The two Sibelius works are the only ones he composed for the organ. Written separately, but published together as, Op. 111, they do not remain long in the memory, although Sibelius' ability to write for the instrument is amply displayed. Glazunov's creations are imbued with a strong French flavor and are dedicated to Camille Saint-Saëns and Marcel Dupré respectively. In appreciation, the latter edited all of Glazunov's organ pieces, thus rendering the Russian a great service. The "Toccata" by Georgy Mushel, also a Russian, is the shortest work on the programme, but its rhythmic vitality reminiscent of Uzbek folk music, makes it a colourful and totally accessible composition.

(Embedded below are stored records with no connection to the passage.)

(** Each request passes the gate and has its effect. *)
Definition granted (call : lifecycle_call) (ctx : Context) (id caller : string) (now : Z) (s s' : DirectoryState) (w' : TenancyWorkspace) : Prop :=
  requireWorkspaceOwner ctx id caller s = Ok tt ∧ ∀ scope resolved, scoped_workspace ctx id = Ok (scope, resolved) →
  ∃ w, workspaces s !! tenancyWorkspaceKey (Scope_TenantID scope) resolved = Some w ∧ lifecycle_effect call now w w' ∧
    s' = with_workspaces (<[tenancyWorkspaceKey (Scope_TenantID scope) resolved := w']> (workspaces s)) s ∧
    (ends_access call = true → ∃ st, checkWorkspaceSoleOwnerStranding ctx id caller s = Ok st ∧ Stranding_StrandedMembers st = []).
Ltac open_gate Hok :=
  let gate := fresh "gate" in
  apply bind_Ok in Hok as (gate & _ & Hok); clear gate; apply bind_Ok in Hok as ([] & ? & Hok).
Lemma suspend_effect ctx workspaceID caller now s s' w' : (SuspendWorkspace defaultScope ctx workspaceID caller now s).2 = Ok (s', w') →
  granted CallSuspend (scope_context defaultScope ctx) (TrimSpace workspaceID) caller now s s' w'.
Proof.
  unfold SuspendWorkspace. cbv zeta. destruct (_ ≫= _) as [u|e] eqn:E; [|done]. intros Hok.
  open_gate E. open_bind E row Hrow. apply guard_err_Ok in E. apply guard_stranding_Ok in Hok as (st & Hst & Hnone & Hok).
  apply conflict_as_Ok in Hok. split; [done|]. intros scope resolved Hs. pose proof (GetWorkspace_Ok _ _ _ _ _ _ Hs Hrow) as Hlook.
  destruct (transition_workspace_Ok _ _ _ _ _ _ _ _ Hs Hok) as (w & Hw & Hf & ->). rewrite Hlook in Hw. injection Hw as <-.
  exists row. split; [done|]. split; [|split; [done|by exists st]]. apply negb_true_iff in E. split; [done|]. unfold suspend_row in Hf. unfold is_deleted in E. rewrite E in Hf.
  injection Hf as <-. apply orb_false_iff in E as [_ E]. apply bool_decide_eq_false in E. destruct (Workspace_DeletedAt row); [by destruct E|done].
Qed.
Lemma reactivate_effect ctx workspaceID caller now s s' w' : ReactivateWorkspace defaultScope ctx workspaceID caller now s = Ok (s', w') →
  granted CallReactivate (scope_context defaultScope ctx) (TrimSpace workspaceID) caller now s s' w'.
Proof.
  unfold ReactivateWorkspace. cbv zeta. intros Hok. open_gate Hok. open_bind Hok row Hrow. split; [done|]. intros scope resolved Hs.
  pose proof (GetWorkspace_Ok _ _ _ _ _ _ Hs Hrow) as Hlook. case_decide as E1.
  { injection Hok as <- <-. exists row. split; [done|]. split; [by left|]. split; [by rewrite with_workspaces_same|done]. }
  case_decide as E2; [|done]. apply conflict_as_Ok in Hok. destruct (transition_workspace_Ok _ _ _ _ _ _ _ _ Hs Hok) as (w & Hw & Hf & ->).
  rewrite Hlook in Hw. injection Hw as <-. exists row. split; [done|]. split; [|done]. right. unfold reactivate_row in Hf.
  destruct (_ || _) eqn:Eb; [done|]. injection Hf as <-. apply orb_false_iff in Eb as [_ Eb]. apply bool_decide_eq_false in Eb.
  destruct (Workspace_DeletedAt row); [by destruct Eb|done].
Qed.
Lemma soft_delete_effect ctx workspaceID caller now s s' w' : (SoftDeleteWorkspace defaultScope ctx workspaceID caller now s).2 = Ok (s', w') →
  granted CallSoftDelete (scope_context defaultScope ctx) (TrimSpace workspaceID) caller now s s' w'.
Proof.
  unfold SoftDeleteWorkspace. cbv zeta. destruct (_ ≫= _) as [u|e] eqn:E; [|done]. intros Hok. open_bind E u' Hu.
  apply guard_stranding_Ok in Hok as (st & Hst & Hnone & Hok). destruct u. split; [done|]. intros scope resolved Hs.
  destruct (transition_workspace_Ok _ _ _ _ _ _ _ _ Hs Hok) as (w & Hw & Hf & ->). injection Hf as <-. exists w.
  split; [done|]. split; [done|]. split; [done|]. by exists st.
Qed.
Lemma cancel_effect ctx workspaceID caller now s s' w' : CancelWorkspaceDeletion defaultScope ctx workspaceID caller now s = Ok (s', w') →
  granted CallCancelDeletion (scope_context defaultScope ctx) (TrimSpace workspaceID) caller now s s' w'.
Proof.
  unfold CancelWorkspaceDeletion. cbv zeta. intros Hok. open_gate Hok. open_bind Hok row Hrow. open_bind Hok u Hgrace.
  apply guard_err_Ok, negb_true_iff in Hgrace. split; [done|]. intros scope resolved Hs.
  pose proof (GetWorkspace_Ok _ _ _ _ _ _ Hs Hrow) as Hlook. case_decide as E1.
  { injection Hok as <- <-. exists row. split; [done|]. split; [split; [done|]; left; tauto|]. split; [by rewrite with_workspaces_same|done]. }
  open_bind Hok u' Hdel. apply guard_err_Ok in Hdel. destruct (transition_workspace_Ok _ _ _ _ _ _ _ _ Hs Hok) as (w & Hw & Hf & ->).
  rewrite Hlook in Hw. injection Hw as <-. injection Hf as <-. exists row. split; [done|]. split; [|done]. split; [done|]. by right.
Qed.

(** C5. A lifecycle request that is granted was made by a live owner of that
    workspace: an active member row with the owner role, bound to the caller's
    own account, which is active.  It changes that workspace's row only, as the
    request says: a deleted workspace is neither suspended nor reactivated, the
    first deletion and suspension times are kept, and a deletion is cancelled
    only inside the grace period.  A suspension or deletion leaves nobody
    stranded: if the workspace has another live member, it has another live
    owner. *)
Theorem lifecycle_by_owners call ctx workspaceID caller now s s' w' (Hvalid : statuses_valid s)
    (Hok : lifecycle_request call ctx workspaceID caller now s = Ok (s', w')) :
  ∃ scope resolved w owner,
    scoped_workspace (scope_context defaultScope ctx) (TrimSpace workspaceID) = Ok (scope, resolved) ∧
    (let key := tenancyWorkspaceKey (Scope_TenantID scope) resolved in
     workspaces s !! key = Some w ∧ lifecycle_effect call now w w' ∧ s' = with_workspaces (<[key := w']> (workspaces s)) s) ∧
    live_owner s scope resolved owner ∧ Member_UserUUID owner = TrimSpace caller ∧
    (ends_access call = true → ∀ m, live_in s scope resolved m → Member_UserUUID m ≠ TrimSpace caller →
     ∃ o, live_owner s scope resolved o ∧ Member_UserUUID o ≠ TrimSpace caller).
Proof.
  set (ctx' := scope_context defaultScope ctx). set (id := TrimSpace workspaceID).
  assert (granted call ctx' id caller now s s' w') as [Hgate Heffect].
  { destruct call; [by apply suspend_effect|by apply reactivate_effect|by apply soft_delete_effect|by apply cancel_effect]. }
  destruct (owner_gate _ _ _ _ Hgate) as (scope & resolved & Hs). destruct (Heffect _ _ Hs) as (w & Hw & He & Hs' & Hst).
  destruct (requireWorkspaceOwner_Ok _ _ _ _ _ _ Hs Hvalid Hgate) as (Hne & owner & Howner & Huuid).
  exists scope, resolved, w, owner. split; [done|]. split; [done|]. split; [done|]. split; [done|]. intros Hends.
  destruct (Hst Hends) as (st & Hcheck & Hnone). eapply nobody_stranded; eauto.
Qed.

(** ** Member requests *)






End access.

(** ** A workspace with two owners, and its administrators *)
#[local] Existing Instance canonical_range.
#[local] Existing Instance insertion_sort.
#[local] Existing Instance sample_uuids.

Definition sample_scope : Scope := mkScope "acme" "prod".
Definition two_owners : DirectoryState :=
  ok_or sample_directory (Tenancy.UpsertWorkspaceMember sample_tenancy_ctx 4 (sample_member_input "m2" "sub2" "u2" "owner" "active") sample_directory).
Definition suspended_workspace : result (DirectoryState * TenancyWorkspace) :=
  lifecycle_request sample_scope CallSuspend sample_tenancy_ctx " prod" "u1" 10 two_owners.

(** The only owner may not suspend: the viewer would be stranded. *)
Lemma sole_owner_refused :
  (SuspendWorkspace sample_scope sample_tenancy_ctx "prod" "u1" 10 sample_directory).2 = Err ErrWorkspaceSoleOwnerRequiresTransfer ∧
  Member_MemberID <$> Stranding_StrandedMembers (SuspendWorkspace sample_scope sample_tenancy_ctx "prod" "u1" 10 sample_directory).1 = ["m2"].
Proof. by vm_compute. Qed.
Lemma lifecycle_by_owners_witness :
  ∃ s' w', suspended_workspace = Ok (s', w') ∧ Workspace_Status w' = WorkspaceStatusSuspended ∧
    ∃ o, live_owner two_owners sample_scope "prod" o ∧ Member_UserUUID o = "u1".
Proof.
  assert (is_ok suspended_workspace = true) as Hok by by vm_compute.
  destruct suspended_workspace as [[s' w']|] eqn:E; [|discriminate Hok]. exists s', w'.
  destruct (lifecycle_by_owners sample_scope CallSuspend sample_tenancy_ctx " prod" "u1" 10 two_owners s' w')
    as (scope & resolved & w & o & Hs & (_ & [_ ->] & _) & Ho & Hu & _).
  - split; by apply (bool_decide_unpack _); vm_compute.
  - exact E.
  - vm_compute in Hs. injection Hs as <- <-. split; [done|]. split; [done|]. exists o. split; [exact Ho|]. rewrite Hu. by vm_compute.
Defined.

Definition session_request (subject : string) : RequestContext :=
  mkRequest "/v1/workspaces/:workspace_id/members" "POST" {[ "workspace_id" := "prod" ]}
    {[ "auth.subject" := GinString subject ]} sample_tenancy_ctx SubjectSourceSession "".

The legacy of Niels Gade and Carl Nielsen is that of having raised the Danish symphony to the highest levels of achievement, the former in the 19th century, the latter in the 20th. Gade's Op. 22 are overtly romantic creations, but moments of intellectual rigour betray the influence of the Victorian English style. Nielsen's "Commotio" is the very last piece that he composed, and is the only work among this cluster that still holds a foothold in the repertoire. It is a rousing and exciting experience and it displays Nielsen's mature and imaginative language full of motivic invention and original textures.
Paul Trepte's performances are vibrantly exciting, and his insight of this rare repertoire serves the music marvelously well. This is unusual stuff worthy of serious investigation.